Wednesday, April 19, 2006

Haha, she strikes again! Dixie's latest meme, asking to list six obscure things about oneself.

I will steal my #1 from her:

1) Every single time I've taken pepto-bismol I've thrown up - though it's very pretty, all that bright pink on white, like a birthday cake. Mylanta, however, doesn't make me hurl...go figure.

2) When I was around 3, almost every single day for an entire week I got my hand shut in the van door. I won't comment on what this says about the supervision going on, and can't imagine what the heck I was trying to accomplish, but thank goodness for unknit kiddie bones.

3) I obsessively remove my cuticles, even though I still bite my nails.

4) I hate CGI. Loathe it. I think it has singlehandedly led to the demise of good horror movies (no that's NOT a contradiction in terms). On that note, one of my favorite horror movies is the original "The Fog." I just saw the remake and it was craptacular. They just haaaad to throw in some POS visuals that ruined the whole concept of "imagination" being the scariest part of a horror story.

5) I get goosebumps everytime I hear Arlo Guthrie's "City of New Orleans" and whenever I even think about at least 2 scenes from The Color Purple.

6) I am scared to death of rubberbands, static electricity, rolled up towels and those biscuit containers that pop open. You can blame the first 3 on a sadistic father and evil older brother. If DH ever dared to aim a rubberband at me, I honestly think I would divorce his ass. But he understands these things, which is why he doesn't mind when I hand him the biscuit tube, avert my eyes, stick my fingers in my ears and sing "MARY HAD A LITTLE LAMB, LITTLE LAMB.." until he lets me know the deed is done.

Sunday, April 16, 2006

Over heard in the Texas State Ladies bathroom:

Girly #1 "So, like, she told me that she was worried about me because I was getting too thin."
Girly #2 "I would like TOTALLY consider that a compliment!"
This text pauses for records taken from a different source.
(* ===== verification/Health.v ===== *)
(** * internal/service/health: liveness and readiness *)

From stdpp Require Import pretty.
From S2P Require Import Prelude GoStd Apperr Model Gorm Effects Repository RepositoryLaws Testbed Http.

(** [format] is [time.Time.Format] with [time.RFC3339]. *)
Definition Check_ (format : time -> string) (ctx : context) : prog (result HealthStatus) :=
  let! _ := ctx_poll onerr err => Ret (Err err) in
  let* now := perform OpNow in
  Ret (Ok (mkHealth "ok" "Service is healthy" {["timestamp" := DetailText (format now)]})).

(** A dependency and its probe; the list is the map of checks in the order the
    range visits it. *)
Definition checks : Type := list (string * (context -> prog (result unit))).

Fixpoint run_checks (ctx : context) (cs : checks) (details : gmap string detail) (unhealthyCount : Z)
  : prog (gmap string detail * Z) :=
  match cs with
  | [] => Ret (details, unhealthyCount)
  | (name, check) :: rest =>
      let* r := check ctx in
      match r with
      | Err err => run_checks ctx rest (<[name := DetailUnhealthy (error_string err)]> details) (unhealthyCount + 1)
      | Ok _ => run_checks ctx rest (<[name := DetailHealthy]> details) unhealthyCount
      end
  end.

Definition CheckWithDependencies (ctx : context) (cs : checks) : prog (result HealthStatus) :=
  let! _ := ctx_poll onerr err => Ret (Err err) in
  let* r := run_checks ctx cs ∅ 0 in
  let '(details, unhealthyCount) := r in
  if unhealthyCount >? 0 then
    Ret (Ok (mkHealth "degraded" (pretty unhealthyCount +:+ " dependency checks failed") details))
  else Ret (Ok (mkHealth "ok" "All dependencies healthy" details)).

(** ** What the report says *)

Definition unhealthy (d : detail) : bool := match d with DetailUnhealthy _ => true | _ => false end.

Definition count_unhealthy (m : gmap string detail) : Z :=
  Z.of_nat (size (filter (fun kd => unhealthy kd.2 = true) m)).

Lemma count_unhealthy_insert m name d :
  m !! name = None -> count_unhealthy (<[name := d]> m) = count_unhealthy m + (if unhealthy d then 1 else 0).
Proof.
  intros Hn. unfold count_unhealthy. destruct (unhealthy d) eqn:Hd.
  - rewrite map_filter_insert_True by done.
    rewrite map_size_insert_None by (apply map_lookup_filter_None; by left). lia.
  - rewrite map_filter_insert_False by (simpl; congruence). rewrite delete_id by done. lia.
Qed.

Lemma run_checks_spec e ctx cs m s :
  NoDup cs.*1 -> (forall name, name ∈ cs.*1 -> m !! name = None) ->
  let r := (run e (run_checks ctx cs m (count_unhealthy m)) s).1 in
  r.2 = count_unhealthy r.1 /\ dom r.1 = dom m ∪ list_to_set cs.*1.
Proof.
  revert m s. induction cs as [|[name check] rest IH]; intros m s Hnd Hm r.
  - unfold r. simpl. split; [done|]. by rewrite (right_id_L ∅ (∪)).
  - cbn [fmap list_fmap fst] in *. apply NoDup_cons in Hnd as [Hnin Hnd].
    assert (Hname : m !! name = None) by (apply Hm; left).
    unfold r. cbn [run_checks]. rewrite run_bind. destruct (run e (check ctx) s) as [res s1].
    assert (Hstep : forall d, let r := (run e (run_checks ctx rest (<[name := d]> m)
        (count_unhealthy m + (if unhealthy d then 1 else 0))) s1).1 in
      r.2 = count_unhealthy r.1 /\ dom r.1 = dom m ∪ list_to_set (name :: rest.*1)).
    { intros d. rewrite <- (count_unhealthy_insert m name d) by done.
      destruct (IH (<[name := d]> m) s1 Hnd) as [H1 H2].
      { intros n Hn. rewrite lookup_insert_ne by (intros ->; done). apply Hm. by right. }
      split; [exact H1|]. rewrite H2, dom_insert_L.
      by rewrite (union_comm_L {[name]}), <- (assoc_L (∪)). }
    destruct res as [[]|err].
    + specialize (Hstep DetailHealthy). simpl in Hstep. by rewrite Z.add_0_r in Hstep.
    + exact (Hstep (DetailUnhealthy (error_string err))).
Qed.

(** A readiness report names every dependency, says how many of them failed,
    and is "ok" exactly when none did. *)
Theorem readiness_report (e : env) ctx cs s st s' :
  NoDup cs.*1 -> run e (CheckWithDependencies ctx cs) s = (Ok st, s') ->
  dom (hs_Details st) = list_to_set cs.*1 /\
  (hs_Status st = "ok" <-> map_Forall (fun _ d => unhealthy d = false) (hs_Details st)) /\
  (hs_Status st <> "ok" -> hs_Message st = pretty (count_unhealthy (hs_Details st)) +:+ " dependency checks failed").
Proof.
  intros Hnd. unfold CheckWithDependencies, ctx_poll. simpl. destruct (env_done e (st_n s)); simpl; [done|].
  rewrite run_bind. pose proof (run_checks_spec e ctx cs ∅ (tick s) Hnd) as Hr. cbv zeta in Hr.
  change (count_unhealthy ∅) with 0 in Hr.
  destruct (run e (run_checks ctx cs ∅ 0) (tick s)) as [[details n] s1]. cbn [fst snd] in Hr.
  destruct Hr as [-> Hdom]; [by intros|].
  assert (Hzero : count_unhealthy details = 0 <-> map_Forall (fun _ d => unhealthy d = false) details).
  { unfold count_unhealthy. set (f := filter _ _).
    assert (Hz : Z.of_nat (size f) = 0 <-> size f = 0%nat) by lia.
    rewrite Hz, map_size_empty_iff. unfold f. split.
    - intros He k d Hk. destruct (unhealthy d) eqn:Hd; [|done].
      assert (Hin : filter (fun kd => unhealthy kd.2 = true) details !! k = Some d)
        by (by apply map_lookup_filter_Some). by rewrite He in Hin.
    - intros Hall. apply map_empty. intros k. apply map_lookup_filter_None. right. intros d Hk. simpl. by rewrite (Hall k d Hk). }
  assert (Hpos : 0 <= count_unhealthy details) by (unfold count_unhealthy; lia).
  destruct (Z.gtb_spec (count_unhealthy details) 0) as [Hgt|Hle]; cbn [run]; intros [= <- _]; cbn [hs_Details hs_Status hs_Message].
  - split; [by rewrite Hdom, dom_empty_L, (left_id_L ∅ (∪))|]. split; [|done]. split; [done|]. intros Hall. apply Hzero in Hall. lia.
  - split; [by rewrite Hdom, dom_empty_L, (left_id_L ∅ (∪))|]. split; [|done]. split; [|done]. intros _. apply Hzero. lia.
Qed.

(** ** Witness *)

Definition toy_checks : checks :=
  [("database", fun _ => Ret (Err (EString 803 "connection refused"))); ("cache", fun _ => Ret (Ok tt))].

Lemma readiness_report_witness :
  exists st s', run good_env (CheckWithDependencies Background toy_checks) (start empty_tables) = (Ok st, s') /\
    hs_Message st = "1 dependency checks failed" /\ dom (hs_Details st) = {["database"; "cache"]}.
Proof.
  eexists _, _. split; [reflexivity|]. split; [reflexivity|].
  rewrite (proj1 (readiness_report good_env Background toy_checks (start empty_tables) _ _
             ltac:(apply (bool_decide_unpack _); vm_compute; exact I) eq_refl)).
  simpl. by rewrite (right_id_L ∅ (∪)).
Defined.
Definition holds (r : rule) (v : value) : bool :=
  match r with
  | Required => negb (is_zero v)
  | OmitEmpty => true
  | IsEmail => match v with VString s => Email s | VInt _ => false end
  | Min n => n <=? magnitude v
  | Max n => magnitude v <=? n
  end.

(** The rules of a field are tried from left to right up to the first that
    fails; [omitempty] ends them at a zero value. *)
Fixpoint first_failure (rs : list rule) (v : value) : option rule :=
  match rs with
  | [] => None
  | OmitEmpty :: rs => if is_zero v then None else first_failure rs v
  | r :: rs => if holds r v then first_failure rs v else Some r
  end.

(** The report on one field, under the name [name] gives it. *)
Definition field_error (name : StructField -> string) (fld : StructField) : option FieldError :=
  r ← first_failure (sf_binding fld) (sf_value fld);
  Some (mkFieldError (name fld) (rule_Tag r) (match sf_value fld with VString _ => true | VInt _ => false end)
          (rule_Param r)).

Definition field_errors (name : StructField -> string) (flds : list StructField) : list FieldError :=
  omap (field_error name) flds.
End validator.

(** Decoding the bytes into a value of the type: encoding/json for a body, gin's
    mapping for a query string.  Its errors come before any validation. *)
Class Decoder (T : Type) := {
  Decode : string -> result T;
  decode_error_kind raw err : Decode raw = Err err -> as_Validation err = None
}.

(** The [email] rule, and gin's [ShouldBind], which decodes and then validates
    with the name function it is given. *)
Class Binding := {
  Email : string -> bool;
  ShouldBind : forall {T} `{Bindable T} `{Decoder T}, (StructField -> string) -> string -> result T
}.

Class BindingLaws (b : Binding) : Prop := {
  bind_undecodable : forall T `{Bindable T} `{Decoder T} name raw err,
    Decode (T := T) raw = Err err -> ShouldBind (T := T) name raw = Err err;
  bind_valid : forall T `{Bindable T} `{Decoder T} name raw (req : T),
    Decode raw = Ok req -> field_errors Email name (struct_fields req) = [] -> ShouldBind name raw = Ok req;
  bind_invalid : forall T `{Bindable T} `{Decoder T} name raw (req : T),
    Decode raw = Ok req -> field_errors Email name (struct_fields req) <> [] ->
    exists msg, ShouldBind (T := T) name raw = Err (EValidation msg (field_errors Email name (struct_fields req)))
}.

(** [c.ShouldBindJSON] and [c.ShouldBindQuery], once [init] has registered [TagName]. *)
Definition ShouldBindJSON `{Binding} {T} `{Bindable T} `{Decoder T} (raw : string) : result T :=
  ShouldBind TagName raw.

(** ** The rules in plain terms *)

Section failure.
Context (E : string -> bool).

(** Whether a field meets its rules. *)
Definition meets (rs : list rule) (v : value) : bool := bool_decide (first_failure E rs v = None).

Lemma meets_cons r rs v :
  meets (r :: rs) v = match r with OmitEmpty => is_zero v || meets rs v | _ => holds E r v && meets rs v end.
Proof using Type. unfold meets. destruct r; simpl; by case_match. Qed.
End failure.

Definition email_ok `{Binding} (s : string) : bool :=
  negb (String.eqb s "") && Email s && (characters s <=? 254).

(** Between [lo] and [hi] characters. *)
Definition between (lo hi : Z) (s : string) : bool := (lo <=? characters s) && (characters s <=? hi).

(** Absent, or in the range. *)
Definition unset_or (P : Z -> bool) (n : Z) : bool := (n =? 0) || P n.

(** What a request must meet, by the name its fields have in JSON; [ruled] says
    that the tags ask for just that, under just those names. *)
Class Ruled `{Binding} T `{Bindable T} := {
  rules : T -> list (string * bool);
  ruled : forall req, map (fun f => (TagName f, meets Email (sf_binding f) (sf_value f)))
                        (struct_fields req) = rules req;
  rules_distinct : forall req, NoDup (rules req).*1
}.

(** A request is acceptable if it meets every rule. *)
Definition acceptable `{Ruled T} (req : T) : bool := forallb snd (rules req).

Lemma characters_empty s : String.eqb s "" = (characters s <=? 0).
Proof.
  destruct s as [|a s]; [done|]. unfold characters, Utf8.runes, to_bytes. simpl.
  destruct (Utf8.decode_rune a _) as [r w]. simpl. symmetry. apply Z.leb_gt. lia.
Qed.

(** One field after the other: its name by computing, its rules by cases on the
    bounds. *)
Ltac ruled_field :=
  apply (f_equal2 Datatypes.pair); [reflexivity|];
  rewrite !meets_cons; simpl; rewrite ?characters_empty, andb_true_r;
  unfold email_ok, between, unset_or; rewrite ?characters_empty, ?andb_assoc; try reflexivity;
  repeat match goal with |- context [?x <=? ?y] => destruct (Z.leb_spec x y) end; simpl; first [reflexivity | lia].
Ltac ruled_fields :=
  intros ?; unfold struct_fields; simpl map; repeat (apply (f_equal2 cons); [ruled_field|]); reflexivity.
Ltac distinct_names := intros ?; apply (bool_decide_unpack _); reflexivity.

#[export] Instance RegisterUserRequest_ruled `{Binding} : Ruled RegisterUserRequest.
Proof.
  refine {| rules := fun r => [("email", email_ok (rr_Email r)); ("password", between 8 72 (rr_Password r));
                     ("name", between 1 100 (rr_Name r))] |}; [ruled_fields|distinct_names].
Defined.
That noise you hear is my spleen being coughed up.

Also Overheard: "yeah, that party was totally ghetto, so we went to a bar instead."

Someone please tell me...at what point did it get to be okay for a bunch of white sorority girls to refer to anything as "Ghetto" and it NOT be racist and classist? Apparently I missed the evolution of this one, I'm told it's quite the little slang word. Frankly I don't know what to think about a generation that considers that an adjective.